“Salt to the Sea” by Ruta Sepetys: a must-read book that will leave you crying

Ruta Sepetys is best known for her best-selling book Between Shades of Gray, a novel about a fifteen-year old girl in 1941 fighting to survive. Now, Sepetys has another World War II book out in the literary world: Salt to the Sea. In Salt to the Sea, three teenagers are forced together by circumstance while trying to flee from East Prussia: Joana, a pretty Lithuanian nurse; Florian, the Prussian knight who is harboring a priceless piece of art; and Emilia, a Polish girl in a pink hat with a sad secret. The fourth narrator in the story is Alfred Frick, a young Nazi who you can’t help but immediately hate. The four characters have different backstories and backgrounds, but have one thing in common: they all find refuge on the ship, the Wilhelm Gustloff, until it is hit with a Russian torpedo.
Salt to the Sea is filled with many memorable characters.

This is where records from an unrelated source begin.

(** * quickhttp: port search and timed static server

    A shallow embedding of [quickhttp/http_server.py] and of the command in
    [quickhttp/quickhttp.py].  Python integers are [Z], Python strings are
    [string]; the operating system (who listens on which port, which
    addresses and ports can be bound, which sockets the process holds, what
    arrives at the server, the state of the global random generator, what
    was written to the terminal) is an explicit [world] that every operation
    threads through. *)

From Stdlib Require Import ZArith Lia.
From stdpp Require Import base decidable numbers list list_numbers strings pretty gmap.

Local Open Scope Z_scope.

(** ** Outcomes of running Python code *)

(** The exceptions that the two modules raise or let through.  The socket
    layer's [gaierror] is an [OSError]. *)
Inductive exn : Type :=
  | InvalidSearchTypeError (msg : string)
  | NoAvailablePortFoundError (msg : string)
  | ValueError (msg : string)
  | TypeError (msg : string)
  | OverflowError (msg : string)
  | OSError (msg : string)
  | KeyboardInterrupt.

(** A call returns a value, raises, or (for the serve loop only, which is
    run with an iteration budget) is cut off before it finished. *)
Inductive outcome (A : Type) : Type :=
  | Ok (a : A)
  | Raise (e : exn)
  | OutOfFuel.
Arguments Ok {A} a.
Arguments Raise {A} e.
Arguments OutOfFuel {A}.

(** ** The world *)

(** What one call of [handle_request] meets while it waits. *)
Inductive arrival : Type :=
  | Request      (* a connection arrives within the timeout and is served *)
  | Quiet        (* nothing arrives within the timeout *)
  | Interrupt.   (* the user interrupts the process (Ctrl-C) *)

Record world : Type := World {
  listening : gset Z;         (* port numbers on which another process accepts connections *)
  hosts : gset string;        (* addresses that resolve to an interface of this host *)
  bind_refused : gmap Z string;
                              (* ports the system refuses to bind although nothing
                                 accepts connections on them (in use, reserved), with
                                 the text of its error *)
  serving : gset Z;           (* ports on which this process has a listening socket *)
  open_socks : nat;           (* sockets currently held open by this process *)
  probed : list Z;            (* ports a connection was attempted to, oldest first *)
  rand : nat -> nat;          (* the raw draws of the global random generator *)
  rand_calls : nat;           (* how many of them have been consumed *)
  arrivals : list arrival;    (* what the next waits of a server will meet *)
  handled : list string;      (* directory each served request was answered from *)
  stdout : list string        (* lines written with typer.echo, oldest first *)
}.

(** A TCP port is a number from 0 to 65535; the socket layer accepts no
    other. *)
Definition valid_port (port : Z) : Prop := 0 <= port <= 65535.

Global Instance valid_port_dec (port : Z) : Decision (valid_port port).
Proof. unfold valid_port. apply _. Defined.

(** The local TCP ports on which another process accepts connections: a
    number that is not a port names none.  (The servers of this process are
    in [serving]; it never probes while one of them is open.) *)
Definition listeners (w : world) : gset Z := filter valid_port (listening w).

Definition set_serving (f : gset Z -> gset Z) (w : world) : world :=
  World (listening w) (hosts w) (bind_refused w) (f (serving w)) (open_socks w)
        (probed w) (rand w) (rand_calls w) (arrivals w) (handled w) (stdout w).
Definition set_open_socks (f : nat -> nat) (w : world) : world :=
  World (listening w) (hosts w) (bind_refused w) (serving w) (f (open_socks w))
        (probed w) (rand w) (rand_calls w) (arrivals w) (handled w) (stdout w).
Definition set_probed (f : list Z -> list Z) (w : world) : world :=
  World (listening w) (hosts w) (bind_refused w) (serving w) (open_socks w)
        (f (probed w)) (rand w) (rand_calls w) (arrivals w) (handled w) (stdout w).
Definition set_rand_calls (f : nat -> nat) (w : world) : world :=
  World (listening w) (hosts w) (bind_refused w) (serving w) (open_socks w)
        (probed w) (rand w) (f (rand_calls w)) (arrivals w) (handled w) (stdout w).
Definition set_arrivals (f : list arrival -> list arrival) (w : world) : world :=
  World (listening w) (hosts w) (bind_refused w) (serving w) (open_socks w)
        (probed w) (rand w) (rand_calls w) (f (arrivals w)) (handled w) (stdout w).
Definition set_handled (f : list string -> list string) (w : world) : world :=
  World (listening w) (hosts w) (bind_refused w) (serving w) (open_socks w)
        (probed w) (rand w) (rand_calls w) (arrivals w) (f (handled w)) (stdout w).
Definition set_stdout (f : list string -> list string) (w : world) : world :=
  World (listening w) (hosts w) (bind_refused w) (serving w) (open_socks w)
        (probed w) (rand w) (rand_calls w) (arrivals w) (handled w) (f (stdout w)).

(** ** The monad of Python statements: state and exceptions *)

Definition M (A : Type) : Type := world -> outcome A * world.

Definition ret {A} (a : A) : M A := fun w => (Ok a, w).
Definition raise {A} (e : exn) : M A := fun w => (Raise e, w).
Definition bind {A B} (m : M A) (k : A -> M B) : M B :=
  fun w =>
    match m w with
    | (Ok a, w') => k a w'
    | (Raise e, w') => (Raise e, w')
    | (OutOfFuel, w') => (OutOfFuel, w')
    end.

Notation "'let*' x ':=' m 'in' k" := (bind m (fun x => k))
  (at level 10, x name, m at level 100, k at level 200).
Notation "m ';;' k" := (bind m (fun _ => k))
  (at level 100, k at level 200, right associativity).

(** [try: body except KeyboardInterrupt: handler] *)
Definition try_except_KeyboardInterrupt {A} (body handler : M A) : M A :=
  fun w =>
    match body w with
    | (Raise KeyboardInterrupt, w') => handler w'
    | r => r
    end.

(** [with cm as x: body]: [exit] runs on every way out of [body], and the
    outcome of [body] is kept (neither [closing] nor the server's [__exit__]
    swallows an exception). *)
Definition with_exit {A} (exit : world -> world) (body : M A) : M A :=
  fun w =>
    match body w with
    | (OutOfFuel, w') => (OutOfFuel, w')
    | (r, w') => (r, exit w')
    end.

(** [typer.echo(line)] *)
Definition echo (line : string) : M unit :=
  fun w => (Ok tt, set_stdout (fun out => out ++ [line]) w).

(** ** Sockets *)

Definition ECONNREFUSED : Z := 111.

(** [socket.socket(AF_INET, SOCK_STREAM)] *)
Definition socket_socket : M unit :=
  fun w => (Ok tt, set_open_socks S w).

(** [sock.close()] *)
Definition sock_close (w : world) : world := set_open_socks Nat.pred w.

(** [sock.connect_ex(("127.0.0.1", port))]: a number that is not a port is
    refused with [OverflowError] before any connection is attempted;
    otherwise the error code of the attempt comes back, 0 when something
    accepted the connection. *)
Definition connect_ex (port : Z) : M Z :=
  fun w =>
    if decide (valid_port port)
    then (Ok (if decide (port ∈ listeners w) then 0 else ECONNREFUSED),
          set_probed (fun ps => ps ++ [port]) w)
    else (Raise (OverflowError "connect_ex(): port must be 0-65535."), w).

(** [is_port_available] *)
Definition is_port_available (port : Z) : M bool :=
  socket_socket;;
  with_exit sock_close
    (let* rc := connect_ex port in
     if rc =? 0 then ret false else ret true).

(** ** Library functions used by the search *)

(** [range(a, b)] as the list it iterates over. *)
Definition py_range (a b : Z) : list Z := seqZ a (b - a).

(** [itertools.islice(iterable, stop)]: a negative [stop] is refused when the
    slice is built. *)
Definition islice (xs : list Z) (stop : Z) : M (list Z) :=
  if decide (stop < 0)
  then raise (ValueError "Stop argument for islice() must be None or an integer: 0 <= x <= sys.maxsize.")
  else ret (take (Z.to_nat stop) xs).

(** The selection loop of [random.sample]: [k] times, draw an index below the
    number of items not selected yet, take that item, and move the last
    non-selected item into its place.  [draw i] is the i-th raw draw.  (When
    the population is much larger than the sample, the library remembers the
    chosen indices in a set and redraws on a repeat instead of copying the
    population; what comes back has the same shape.) *)
Fixpoint sample_pool (draw : nat -> nat) (pool : list Z) (n i k : nat) : list Z :=
  match k with
  | O => []
  | S k' =>
      let j := (draw i mod (n - i))%nat in
      pool !!! j ::
        sample_pool draw (<[j := pool !!! (n - i - 1)%nat]> pool) n (S i) k'
  end.

(** [random.sample(population, k)] *)
Definition random_sample (population : list Z) (k : Z) : M (list Z) :=
  fun w =>
    let n := length population in
    if decide (0 <= k <= Z.of_nat n)
    then (Ok (sample_pool (fun i => rand w (rand_calls w + i)%nat)
                          population n 0 (Z.to_nat k)),
          set_rand_calls (fun c => (c + Z.to_nat k)%nat) w)
    else (Raise (ValueError "Sample larger than population or is negative"), w).

(** ** The search *)

(** [class SearchType(str, Enum)]: the members are strings and compare equal
    to their values, so a search type is represented by its string. *)
Definition sequential : string := "sequential".
Definition random : string := "random".

Definition DEFAULT_PORT_RANGE_MIN : Z := 8000.
Definition DEFAULT_PORT_RANGE_MAX : Z := 8999.
Definition DEFAULT_PORT_MAX_TRIES : Z := 50.
Definition DEFAULT_PORT_SEARCH_TYPE : string := sequential.

Definition invalid_search_type_msg (search_type : string) : string :=
  "Invalid search_type " +:+ search_type +:+ ". Available options are ["
  +:+ sequential +:+ "|" +:+ random +:+ "].".

Definition no_available_port_msg
    (range_min range_max : Z) (search_type : string) (max_tries : Z) : string :=
  "Unable to find available port in range [" +:+ pretty range_min +:+ ", "
  +:+ pretty range_max +:+ "] with " +:+ search_type +:+ " search in "
  +:+ pretty max_tries +:+ " tries.".

(** [for port in to_try: if is_port_available(port=port): return port] *)
Fixpoint first_available (to_try : list Z) : M (option Z) :=
  match to_try with
  | [] => ret None
  | port :: rest =>
      let* free := is_port_available port in
      if free then ret (Some port) else first_available rest
  end.

(** [find_available_port] *)
Definition find_available_port
    (range_min range_max max_tries : Z) (search_type : string) : M Z :=
  let max_tries := Z.min max_tries (range_max - range_min + 1) in
  let* to_try :=
    (if decide (search_type = sequential)
     then islice (py_range range_min (range_max + 1)) max_tries
     else if decide (search_type = random)
     then random_sample (py_range range_min (range_max + 1)) max_tries
     else raise (InvalidSearchTypeError (invalid_search_type_msg search_type))) in
  let* found := first_available to_try in
  match found with
  | Some port => ret port
  | None =>
      raise (NoAvailablePortFoundError
               (no_available_port_msg range_min range_max search_type max_tries))
  end.

(** ** The timed server *)

(** [class TimedHTTPServer(HTTPServer)]: the fields the module reads. *)
Record TimedHTTPServer : Type := {
  server_address : string * Z;
  RequestHandlerClass : string;   (* the directory the handler serves *)
  timeout : Z;
  timeout_reached : bool
}.

(** [TimedHTTPServer.__init__]: sets the two fields, then the base class
    binds and listens.  The bind fails when the address does not resolve
    ([gaierror], an [OSError]), when the port is not a port number
    ([OverflowError]), when something already listens on the port, and when
    the system refuses the port for a reason of its own; the base class
    closes the socket again before it lets the error out.  (The system's
    choice of a port when asked for port 0 is not modelled.) *)
Definition TimedHTTPServer_init
    (address : string * Z) (handler : string) (timeout : Z) : M TimedHTTPServer :=
  fun w =>
    if decide (address.1 ∈ hosts w)
    then
      if decide (valid_port address.2)
      then
        if decide (address.2 ∈ listeners w \/ address.2 ∈ serving w)
        then (Raise (OSError "[Errno 98] Address already in use"), w)
        else
          match bind_refused w !! address.2 with
          | Some msg => (Raise (OSError msg), w)
          | None =>
              (Ok {| server_address := address; RequestHandlerClass := handler;
                     timeout := timeout; timeout_reached := false |},
               set_open_socks S (set_serving (fun s => {[address.2]} ∪ s) w))
          end
      else (Raise (OverflowError "bind(): port must be 0-65535."), w)
    else (Raise (OSError "[Errno -2] Name or service not known"), w).

(** [TimedHTTPServer.handle_timeout] *)
Definition handle_timeout (self : TimedHTTPServer) : TimedHTTPServer :=
  {| server_address := server_address self;
     RequestHandlerClass := RequestHandlerClass self;
     timeout := timeout self;
     timeout_reached := true |}.

(** [httpd.handle_request()]: waits for one request for at most
    [self.timeout]; serves it, or calls [handle_timeout], or is interrupted.
    When nothing more is due to arrive, the wait times out. *)
Definition handle_request (self : TimedHTTPServer) : M TimedHTTPServer :=
  fun w =>
    match arrivals w with
    | Request :: rest =>
        (Ok self,
         set_handled (fun h => h ++ [RequestHandlerClass self])
           (set_arrivals (fun _ => rest) w))
    | Quiet :: rest => (Ok (handle_timeout self), set_arrivals (fun _ => rest) w)
    | Interrupt :: rest => (Raise KeyboardInterrupt, set_arrivals (fun _ => rest) w)
    | [] => (Ok (handle_timeout self), w)
    end.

The relationship between the Shoe Poet, an old shoemaker who finds stories in people’s shoes, and the Wandering Boy, a little boy of five or six whose grandmother “fell asleep and didn’t wake up,” brings tears to the eye. Throughout the book, as their relationship progresses, the little boy calls the Shoe Poet “Opi,” which is German for grandpa. Another wonderful character is Ingrid, a blind girl who has to hide her disability due to Hitler’s rules.
One thing that sets this book apart is the fact that it is based off of the largest maritime tragedy in history. The ship’s capacity was 1,436 people. An estimated 10,500 people were aboard the Wilhelm Gustloff, which included refugees, injured soldiers, and the sailors. The ship was hit by a torpedo and sunk within the hour. About 9,400 people died, with 5,000 of that number being children. The tragedy was covered up in the casualties of World War II.
Sepetys truly captures the horror and the will to survive in her book. She illustrates the night of January 30, 1945 in chilling clarity. A woman throws her baby down to a sailor only to miss and have the baby plunge to its death. People trampled to death by the storming mass trying to get off of the ship. Her characters are fictional, but their stories feel real. This is a must-read book. Read it and remember the tragedy that was worse than the Titanic and the Lusitania combined. Read it and remember the 9,400 people who no one knows died.